📝 SummarXiv

Abstract

Active agents with time-delayed interactions arise naturally in various real-world systems, such as biological systems, transportation networks and robotic swarms. Such systems are typically modeled as Delay Differential Equations (DDEs) that incorporate inertial effects. In this paper, we investigate the stability of pattern formation of active agents with inertia and time delays, in both uncoupled and coupled scenarios. We derive and analyze a high-dimensional linear DDE model that characterizes the stability of such formations. Starting with the uncoupled scenario, where agents are driven only by a virtual leader, we describe the stability spectrum and provide conditions for the delay-independent (absolute) stability of the formations, as well as delay-dependent stability and unstable hyperbolic behavior. Different cases correspond to distinct universality classes of the corresponding spectrum. For the coupled scenario, where agents are driven by both the virtual leader and inter-agent interactions, we consider both symmetric and non-symmetric coupling topologies.
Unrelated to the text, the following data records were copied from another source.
Lemma adjust_spec q a delta :
  0 ≤ delta → queue_ok q →
  ∃ q', _k_timeout_queue_adjust quiet (length q + 2) q a delta =
          Some (Ok (q', fire_all (expired delta (deadlines q)) a)) ∧
        deadlines q' = pending delta (deadlines q) ∧ queue_ok q'.
Proof.
  intros Hdelta Hok.
  destruct (adjust_loop_spec (length q + 2) q a delta) as (q' & Hl & Hd & Hok'); [lia|done|done|].
  unfold _k_timeout_queue_adjust. destruct q as [|m q].
  { exists []. by repeat split; try constructor. }
  destruct (Hok) as (_ & Hhd & _). pose proof (Hhd m eq_refl).
  destruct (Z.eqb_spec delta 0) as [->|].
  { exists q'. rewrite <-Hl. done. }
  rewrite (proj2 (Z.eqb_neq (remain m) 0)), (proj2 (Z.ltb_ge delta 0)) by lia. eauto.
Qed.
End AdjustSpec.

(** A callback that behaves like [quiet fire] on the states that occur. *)
Section AdjustExt.
Context {A : Type} (callback : eid → queue * A → outcome (queue * A)) (fire : eid → A → A).
Context (I : A → Prop) (ids : eid → Prop).
Hypothesis callback_quiet : ∀ i q (a : A), I a → ids i →
  callback i (q, a) = quiet fire i (q, a) ∧ I (fire i a).

Definition known q : Prop := ∀ i, i ∈ te_id <$> q → ids i.

Lemma known_tail n q : known (n :: q) → ids (te_id n) ∧ known q.
Proof. intros H. split; [apply H; by constructor|]. intros i Hi. apply H. by apply elem_of_cons; right. Qed.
Here we also provide an explicit spectrum classification, including the absolute stability criterion. Additionally, we investigate interactions in the large-delay limit, where delays affect inter-agent coupling, while local feedback remains instantaneous. In this limit, we prove rigorously that the stability region in the complex plane of the eigenvalues of the Laplacian matrix converges to a circle centered at the origin, a phenomenon previously observed in delay-coupled networks. Our findings provide a universal framework for understanding stable formations and motions of active agents with delayed interactions.